Recess in Iraq: Iraqi parents are running on empty. School attendance is sharply down because of an outbreak of ditching — that's residents flinging themselves into ditches to avoid be killed by explosions or soldiers:
"We are trying to encourage families to take their children to school as there has been a continuous decrease in attendance in the past four years and this has seriously affected pupils' performance," Leila Abdallah
, a senior official at the Ministry of Education, said.
"We have enhanced policing at the school gates of most schools but families are still scared to send their children to school. This might seriously affect their future," she added. "I don't blame them for trying to protect their children but we have to start changing the actual situation of violence by teaching pupils how to build a better Iraq."

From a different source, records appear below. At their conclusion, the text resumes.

Lemma getline_loop_spec (max : nat) e d : is_enter e = true -> forall n m fuel buf line s,
  (m = n + d)%nat -> key m = Some e -> (forall i c, (n <= i < m)%nat -> key i = Some c -> is_enter c = false) ->
  (d < fuel)%nat -> length buf = max -> (length line < max)%nat -> (exists rest, buf = line ++ rest) -> I s ->
  exists buf' s' ts, getline_loop lwip_poll key fuel n buf (length line) max s = Ok (buf', S m, s') /\
    length buf' = max /\ (exists rest, buf' = edited max line (typed key n m) ++ 0 :: rest) /\
    length ts = S d /\ Forall T ts /\ screen s' = screen s ++ pass_text max line (passes key ts n m) /\ I s' /\ same_kernel s s'.
Proof.
  intros He. induction d as [|d IH]; intros n m fuel buf line s Hm Hkm Hk Hf Hb Hl [rest Hr] HI;
    (destruct fuel as [|fuel]; [lia|]); cbn [getline_loop];
    destruct (po_poll _ _ _ Hpoll s HI) as (s1 & t & -> & HI1 & Ht & Hs1 & Hk1); rewrite bind_ok.
  - assert (m = n) as -> by lia. rewrite Hkm. fold (is_enter e). rewrite He.
    destruct (println_says (A := A) "" eq_refl s1) as (w & -> & Hw). rewrite bind_ok.
    rewrite buf_set_ok by lia. rewrite bind_ok, Nat2Z.id. eexists _, _, [t]. split; [reflexivity|].
    rewrite typed_nil. cbn [edited app]. split; [by rewrite length_insert|].
    assert (Hrest : (0 < length rest)%nat) by (rewrite Hr, length_app in Hb; lia).
    destruct rest as [|r0 rest]; [cbn in Hrest; lia|]. split.
    + exists rest. rewrite Hr. by rewrite insert_app_r_alt, Nat.sub_diag by done.
    + split; [done|]. split; [by constructor|]. split; [|split; [by apply own_w | exact Hk1]].
      change (screen (set_w w s1)) with (output w). rewrite Hw, Hs1. unfold passes. rewrite Nat.sub_diag. cbn [seq fmap list_fmap]. rewrite Hkm.
      cbn [zip zip_with pass_text]. by rewrite He, <- app_assoc.
  - rewrite (typed_step key n m) by lia.
    assert (Hnext : forall buf2 line2 s2, length buf2 = max -> (length line2 < max)%nat -> (exists r, buf2 = line2 ++ r) -> I s2 ->
      exists buf' s' ts, getline_loop lwip_poll key fuel (S n) buf2 (length line2) max s2 = Ok (buf', S m, s') /\
        length buf' = max /\ (exists r, buf' = edited max line2 (typed key (S n) m) ++ 0 :: r) /\
        length ts = S d /\ Forall T ts /\ screen s' = screen s2 ++ pass_text max line2 (passes key ts (S n) m) /\ I s' /\ same_kernel s2 s').
    { intros buf2 line2 s2 H1 H2 H3 H4. apply IH; try done; [lia | intros i c Hi; apply Hk; lia | lia]. }
    clear IH. assert (Epass : forall ts, passes key (t :: ts) n m = (t, key n) :: passes key ts (S n) m).
    { intros ts. unfold passes. by replace (S (m - n)) with (S (S (m - S n))) by lia. }
    destruct (key n) as [c|] eqn:Ekn.
    2: { destruct (Hnext buf line s1 Hb Hl (ex_intro _ rest Hr) HI1) as (b' & s' & ts & E & Hb' & Hd & Hlt & HT & Hsc & HI' & Hsk).
         exists b', s', (t :: ts). split; [exact E|]. split; [done|]. split; [done|]. split; [cbn; lia|]. split; [by constructor|].
         split; [rewrite Epass; cbn [pass_text]; by rewrite Hsc, Hs1, <- app_assoc|]. split; [done | by eapply same_kernel_trans]. }
    fold (is_enter c). rewrite (Hk n c) by (done || lia). fold (is_erase c).
    cbn [edited].
    assert (Hgo : forall buf2 s2, length buf2 = max -> (exists r, buf2 = edit max line c ++ r) ->
      screen s2 = screen s1 ++ echo max line c -> same_kernel s1 s2 -> I s2 ->
      exists buf' s' ts, getline_loop lwip_poll key fuel (S n) buf2 (length (edit max line c)) max s2 = Ok (buf', S m, s') /\
        length buf' = max /\ (exists r, buf' = edited max (edit max line c) (typed key (S n) m) ++ 0 :: r) /\
        length ts = S (S d) /\ Forall T ts /\ screen s' = screen s ++ pass_text max line (passes key ts n m) /\ I s' /\ same_kernel s s').
    { intros buf2 s2 H1 H2 H3 H4 H5. destruct (Hnext buf2 _ s2 H1 (edit_length max line c Hl) H2 H5) as (b' & s' & ts & E & Hb' & Hd & Hlt & HT & Hsc & HI' & Hsk).
      exists b', s', (t :: ts). split; [exact E|]. split; [done|]. split; [done|]. split; [cbn; lia|]. split; [by constructor|].
      split; [rewrite Epass; cbn [pass_text]; rewrite (Hk n c) by (done || lia); by rewrite Hsc, H3, Hs1, <- !app_assoc|].
      split; [done|]. eapply same_kernel_trans; [exact Hk1|]. by eapply same_kernel_trans. }
    clear Hnext. unfold edit, echo in *. destruct (is_erase c).
    + destruct (Z.ltb_spec 0 (length line)).
      * destruct (print_cstring_says (A := A) ([8; 32; 8] ++ [0]) [8; 32; 8]) with s1 as (w & -> & Hw);
          [split; [by repeat constructor | by exists []] |]. rewrite bind_ok.
        replace (Z.of_nat (length line) - 1) with (Z.of_nat (length (take (pred (length line)) line))) by (rewrite length_take; lia).
        destruct line as [|x0 line]; [cbn in *; lia|]. apply Hgo; try done; [|by apply own_w].
        exists (drop (pred (length (x0 :: line))) (x0 :: line) ++ rest). by rewrite app_assoc, take_drop.
      * destruct line as [|x0 line]; [|cbn in *; lia]. apply Hgo; try done; [by exists rest | by rewrite app_nil_r].
    + destruct (Z.ltb_spec (length line) (max - 1)), (Nat.ltb_spec (S (length line)) max); try lia.
      * rewrite buf_set_ok by lia. rewrite bind_ok, Nat2Z.id.
        destruct (putc_says (A := A) c s1) as (w & -> & Hw). rewrite bind_ok.
        replace (Z.of_nat (length line) + 1) with (Z.of_nat (length (line ++ [c]))) by (rewrite length_app; cbn; lia).
        apply Hgo; try done; [by rewrite length_insert | | by apply own_w].
        assert (Hrest : (0 < length rest)%nat) by (rewrite Hr, length_app in Hb; lia).
        destruct rest as [|r0 rest]; [cbn in Hrest; lia|]. exists rest. rewrite Hr.
        by rewrite insert_app_r_alt, Nat.sub_diag, <- app_assoc by done.
      * apply Hgo; try done; [by exists rest | by rewrite app_nil_r].
Qed.

End GetlineSpec.

(** *** Boot *)

Section Boot.
Context {A W : Type} `{!Console W}.
Implicit Type s : shell A W.
#[local] Set Default Proof Using "Type*".

(** A function of the stack: it takes the stack from the states [J] to the states
    [J'] and may print, a text [T] (netif_add and netif_set_default do), but
    leaves the kernel and the size of the hardware address alone. *)
Definition stack_call (J J' : A -> Prop) (T : list Z -> Prop) (f : shell A W -> res (shell A W)) : Prop :=
  forall s, J (api (hc s)) -> exists s' t, f s = Ok s' /\ J' (api (hc s')) /\ T t /\ screen s' = screen s ++ t /\ same_kernel s s' /\
    length (hwaddr (nif s')) = length (hwaddr (nif s)).

Lemma same_kernel_refl s : same_kernel s s.
Proof. by split_and!. Qed.

Lemma start_stack_spec (J : nat -> A -> Prop) T lwip_init netif_add netif_set_default netif_set_up dhcp_start s :
  stack_call (J 0%nat) (J 1%nat) T lwip_init -> stack_call (J 1%nat) (J 2%nat) T netif_add ->
  stack_call (J 2%nat) (J 3%nat) T netif_set_default -> stack_call (J 3%nat) (J 4%nat) T netif_set_up ->
  stack_call (J 4%nat) (J 5%nat) T dhcp_start -> J 0%nat (api (hc s)) -> length (hwaddr (nif s)) = 6%nat ->
  exists s', start_stack lwip_init netif_add netif_set_default netif_set_up dhcp_start s = Ok s' /\
    (exists ts, length ts = 5%nat /\ Forall T ts /\ screen s' = screen s ++ mjoin ts) /\ J 5%nat (api (hc s')) /\ same_kernel s s'.
Proof.
  intros H1 H2 H3 H4 H5 J0 Hw. unfold start_stack.
  destruct (H1 (interrupts_disable s) J0) as (s1 & t1 & -> & J1 & T1 & S1 & K1 & L1). rewrite bind_ok.
  destruct (H2 s1 J1) as (s2 & t2 & -> & J2 & T2 & S2 & K2 & L2). rewrite bind_ok.
  destruct (H3 s2 J2) as (s3 & t3 & -> & J3 & T3 & S3 & K3 & L3). rewrite bind_ok.
  destruct (H4 s3 J3) as (s4 & t4 & -> & J4 & T4 & S4 & K4 & L4). rewrite bind_ok. cbv zeta.
  assert (Hl : length (hwaddr (nif s4)) = 6%nat) by (rewrite L4, L3, L2, L1; exact Hw).
  assert (Ehw : memcpy (hwaddr (nif s4)) 0 mac_addr 6 = Ok (list_inserts 0 mac_addr (hwaddr (nif s4)))).
  { apply (memcpy_in_bounds _ 0 mac_addr 6); [cbn; lia | lia]. }
  rewrite Ehw, bind_ok.
  match goal with |- context [dhcp_start ?x] => destruct (H5 x) as (s5 & t5 & -> & J5 & T5 & S5 & K5 & _); [exact J4|] end. rewrite bind_ok.
  eexists. split; [reflexivity|]. split; [|split; [exact J5|]].
  - exists [t1; t2; t3; t4; t5]. split; [done|]. split; [by repeat constructor|].
    change (screen (interrupts_enable s5)) with (screen s5). rewrite S5.
    match goal with |- screen ?x ++ _ = _ => change (screen x) with (screen s4) end.
    rewrite S4, S3, S2, S1. change (screen (interrupts_disable s)) with (screen s). cbn. by rewrite app_nil_r, <- !app_assoc.
  - eapply same_kernel_trans; [exact K1|]. eapply same_kernel_trans; [exact K2|]. eapply same_kernel_trans; [exact K3|].
    eapply same_kernel_trans; [exact K4|]. exact K5.
Qed.

Lemma kmalloc_drop_spec n s : 0 <= n -> 0 <= heap_ptr (kheap s) -> heap_ptr (kheap s) + n < heap_end (kheap s) < 4294967296 ->
  0 <= Heap.used (kheap s) -> Heap.used (kheap s) + n < 4294967296 ->
  exists w, kmalloc_drop n s = Ok (set_kheap (Heap.Heap (heap_ptr (kheap s) + n) (heap_end (kheap s)) (Heap.used (kheap s) + n)) (set_w w s)) /\
    output w = screen s ++ line "KMALLOC".
Proof.
  intros Hn Hp He Hu Hu2. unfold kmalloc_drop, kmalloc. rewrite !u32_id by solve_u.
  destruct (Z.leb_spec (heap_end (kheap s)) (heap_ptr (kheap s) + n)); [lia|]. cbv zeta.
  destruct (uart_println_lit "KMALLOC" eq_refl (con (hc s))) as (w & -> & Hw). rewrite !bind_ok. by exists w.
Qed.

End Boot.

(** The RAM disk after boot. *)
Definition created_files : list File :=
  match ramdisk_create (lit "file1") (ramdisk_init files_bss) diag_init with Ok (_, f, _) => f | _ => [] end.
Definition boot_files : list File :=
  match ramdisk_write (lit "file1") (lit "Hello FauzanOS!") created_files with Ok (_, f) => f | _ => [] end.

(** The boot messages, before and after those of the stack. *)
Definition boot_head : list Z :=
  line "HEAP INIT" ++ line "HEAP INIT DONE" ++ line "=== ZanOS v0.4 ===" ++
  line "[ETH] Initializing Ethernet Controller..." ++ line "[ETH] Ethernet Initialized.".
Definition boot_tail : list Z :=
  line "[LWIP] lwIP Stack Initialized & DHCP Started." ++ line "Interrupts enabled." ++
  line "KMALLOC" ++ line "KMALLOC" ++ str "Read from file1: " ++ line "Hello FauzanOS!".

Lemma boot_create : ramdisk_create (lit "file1") (ramdisk_init files_bss) diag_init =
  Ok (0, created_files, Diag 0 1).
Proof. by vm_compute. Qed.

Lemma boot_write : ramdisk_write (lit "file1") (lit "Hello FauzanOS!") created_files = Ok (0, boot_files).
Proof. by vm_compute. Qed.

Lemma boot_files_wf : Forall file_wf boot_files.
Proof.
  destruct (create_refines _ _ _ files_bss_wf (lit_cstring "file1" eq_refl)) as (r1 & E1 & _ & H1).
  pose proof boot_create as Ec. unfold ramdisk_create in Ec. rewrite E1, bind_ok in Ec.
  destruct r1 as [f1|]; [|done]. destruct (H1 f1 eq_refl) as [Hf1 _].
  destruct (write_refines f1 _ _ _ _ Hf1 (lit_cstring "file1" eq_refl) (lit_cstring "Hello FauzanOS!" eq_refl)) as (r2 & E2 & _ & H2).
  pose proof boot_write as Ew. assert (created_files = f1) as Ef by congruence. rewrite Ef in Ew. unfold ramdisk_write in Ew. rewrite E2, bind_ok in Ew. destruct r2 as [f2|]; [|done].
  injection Ew as <-. by apply (H2 f2).
Qed.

Parents have also been irked by poor examinations results in the past academic year.
According to Leila, there has been a 54 percent increase in exam failure rates compared to previous years. She said many students had not sat the last exams as they had been forced by violence to flee their homes for safer areas.
Also, few schools have offered extra preparatory classes to students who have to repeat their exams because teachers are too afraid to leave their homes.

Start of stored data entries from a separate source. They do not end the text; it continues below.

(* ===== verification/RtpSeq.v ===== *)
(** * RTP sequence numbers (src/pkg/rtprtcp/rtp.go)

    [CompareSeq] and [SubSeq] on 16-bit sequence numbers, and their relation to
    serial-number arithmetic modulo 65536. *)

From S2P Require Import Prelude.

Definition NaluTypeAvcSingleMax : Z := 23.
Definition NaluTypeAvcStapa : Z := 24.
Definition NaluTypeAvcFua : Z := 28.
Definition NaluTypeHevcAp : Z := 48.
Definition NaluTypeHevcFua : Z := 49.

Definition CompareSeq (a b : Z) : Z :=
  if a =? b then 0
  else if a >? b then (if u16 (a - b) <? 32768 then 1 else -1)
  else if u16 (b - a) <? 32768 then -1 else 1.

Definition SubSeq (a b : Z) : Z :=
  if a =? b then 0
  else if a >? b then
    let d := u16 (a - b) in if d <? 16384 then d else d - 65536
  else
    let d := u16 (b - a) in if d <? 16384 then - d else 65536 - d.

(** The sequence number [i] steps after [s]. *)
Definition seq_at (s i : Z) : Z := u16 (s + i).

(** How many steps lead forward from [s] to [a]. *)
Definition seq_dist (s a : Z) : Z := u16 (a - s).

Lemma seq_at_range s i : is_u16 (seq_at s i).
Proof. apply u16_range. Qed.

Lemma seq_dist_range s a : is_u16 (seq_dist s a).
Proof. apply u16_range. Qed.

Lemma seq_at_dist s a : is_u16 a → seq_at s (seq_dist s a) = a.
Proof. unfold seq_at, seq_dist. wrap. Qed.

Lemma seq_dist_at s i : is_u16 i → seq_dist s (seq_at s i) = i.
Proof. unfold seq_at, seq_dist. wrap. Qed.

Lemma seq_at_succ s i : seq_at s (i + 1) = u16 (seq_at s i + 1).
Proof. unfold seq_at. wrap. Qed.

Ltac zcases :=
  repeat match goal with
  | |- context [?a =? ?b] => destruct (Z.eqb_spec a b)
  | |- context [?a <? ?b] => destruct (Z.ltb_spec a b)
  | |- context [?a <=? ?b] => destruct (Z.leb_spec a b)
  | |- context [?a >? ?b] => rewrite (Z.gtb_ltb a b)
  end.

Lemma CompareSeq_range a b :
  CompareSeq a b = 0 ∨ CompareSeq a b = 1 ∨ CompareSeq a b = -1.
Proof. unfold CompareSeq. zcases; auto. Qed.

Lemma CompareSeq_refl a : CompareSeq a a = 0.
Proof. unfold CompareSeq. by rewrite Z.eqb_refl. Qed.

Lemma CompareSeq_0 a b : CompareSeq a b = 0 ↔ a = b.
Proof. unfold CompareSeq. zcases; split; intros; try done; lia. Qed.

Lemma CompareSeq_antisym a b : CompareSeq b a = - CompareSeq a b.
Proof. unfold CompareSeq. zcases; lia. Qed.

(** Inside a window of 32768 numbers the comparison is the comparison of the
    distances from the start of the window. *)
Lemma CompareSeq_window s a b :
  is_u16 a → is_u16 b → seq_dist s a < 32768 → seq_dist s b < 32768 →
  CompareSeq a b = Z.sgn (seq_dist s a - seq_dist s b).
Proof.
  intros Ha Hb. unfold CompareSeq, seq_dist. zcases; intros; subst; wrap.
Qed.

(** The result only depends on the difference modulo 65536, except at the
    exact half turn. *)
Lemma CompareSeq_serial a b :
  is_u16 a → is_u16 b → u16 (a - b) ≠ 32768 →
  CompareSeq a b = Z.sgn (if u16 (a - b) <? 32768 then u16 (a - b) else u16 (a - b) - 65536).
Proof.
  intros Ha Hb H. unfold CompareSeq in *.
  zcases; subst; wrap.
Qed.

Lemma SubSeq_1 a b : is_u16 a → is_u16 b → (SubSeq a b = 1 ↔ a = u16 (b + 1)).
Proof. intros Ha Hb. unfold SubSeq. zcases; split; intros; wrap. Qed.

(** [SubSeq] is the signed distance as long as the two numbers are less than
    16384 apart. *)
Lemma SubSeq_near a b d :
  is_u16 b → -16384 < d < 16384 → a = u16 (b + d) → SubSeq a b = d.
Proof. intros Hb Hd ->. unfold SubSeq. zcases; wrap. Qed.

Lemma SubSeq_mod a b : is_u16 a → is_u16 b → u16 (SubSeq a b) = u16 (a - b).
Proof. intros Ha Hb. unfold SubSeq. zcases; wrap. Qed.

(** ** Properties *)

(** On numbers of one window of 32768 [CompareSeq] is the order of their
    distances from the start of the window (so it is total, antisymmetric and
    transitive there, across the wrap-around), and everywhere it is
    antisymmetric and zero exactly on equal numbers. *)
Theorem rtp_compare_seq_order s a b :
  is_u16 a → is_u16 b → seq_dist s a < 32768 → seq_dist s b < 32768 →
  CompareSeq a b = Z.sgn (seq_dist s a - seq_dist s b) ∧
  (∀ x y, CompareSeq y x = - CompareSeq x y ∧ (CompareSeq x y = 0 ↔ x = y)).
Proof.
  intros. split; [by apply CompareSeq_window|]. intros x y.
  split; [apply CompareSeq_antisym | apply CompareSeq_0].
Qed.

(** [SubSeq] is congruent to the difference, exact for numbers less than
    16384 apart, one exactly for the successor; but between 16384 and 32767
    apart it has the opposite sign of [CompareSeq]: a number that is newer is
    reported as older. *)
Theorem rtp_sub_seq a b :
  is_u16 a → is_u16 b →
  u16 (SubSeq a b) = u16 (a - b) ∧
  (∀ d, -16384 < d < 16384 → a = u16 (b + d) → SubSeq a b = d) ∧
  (SubSeq a b = 1 ↔ a = u16 (b + 1)) ∧
  (16384 ≤ a - b < 32768 → CompareSeq a b = 1 ∧ SubSeq a b < 0).
Proof.
  intros Ha Hb. split; [by apply SubSeq_mod|]. split; [intros d; by apply SubSeq_near|].
  split; [by apply SubSeq_1|]. intros Hd. unfold CompareSeq, SubSeq.
  rewrite u16_small by lia.
  zcases; lia.
Qed.

Lemma rtp_compare_seq_order_witness :
  CompareSeq 3 65534 = Z.sgn (seq_dist 65530 3 - seq_dist 65530 65534) ∧
  (∀ x y, CompareSeq y x = - CompareSeq x y ∧ (CompareSeq x y = 0 ↔ x = y)).
Proof.
  apply (rtp_compare_seq_order 65530 3 65534); vm_compute; try split; congruence.
Defined.

Lemma rtp_sub_seq_witness :
  u16 (SubSeq 20000 1) = u16 (20000 - 1) ∧
  (∀ d, -16384 < d < 16384 → 20000 = u16 (1 + d) → SubSeq 20000 1 = d) ∧
  (SubSeq 20000 1 = 1 ↔ 20000 = u16 (1 + 1)) ∧
  (16384 ≤ 20000 - 1 < 32768 → CompareSeq 20000 1 = 1 ∧ SubSeq 20000 1 < 0).
Proof. apply (rtp_sub_seq 20000 1); lia. Defined.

"Either you give us good marks or you will die": If Iraqi kids do somehow manage to reach college, they're practically assured of high grades because professors are scared to death:
Hassan Khalid Hayderi
, 54, is a professor of mathematics at Basra University, 550 km south of the capital, Baghdad. He and his family are leaving Iraq as soon as his brother finds him a job in Jordan because he has received death threats from students demanding easy exams and better marks.
"After 20 years as professor of mathematics in Basra and Baghdad, I have decided to leave my job and the country. Teachers in Iraq have been targeted since the US-led invasion in 2003, but from February last year our situation has worsened because of threats from inside our classrooms.
"Students started demanding easier exams and if they don’t pass the year, it might mean your death. Either you give good marks or you are going to be killed.
"When I leave my home every morning to go to the university, I fear a bullet is going to rip through my head or chest. I constantly find notes with demands of good marks or sometimes shorter lessons from students on my desk.
"Lessons that used to last for one hour are given nowadays in half-an-hour to meet such requests.
"Two of my colleagues have been killed in the past months for refusing to cater to such requests. Sometimes even fathers come after you asking for good marks for their sons. Once I refused to listen to one of them and the result was the kidnapping of my 23-year-old son, Abdel-Kader. He was released after I let a student — who scored very badly in exams — pass the year."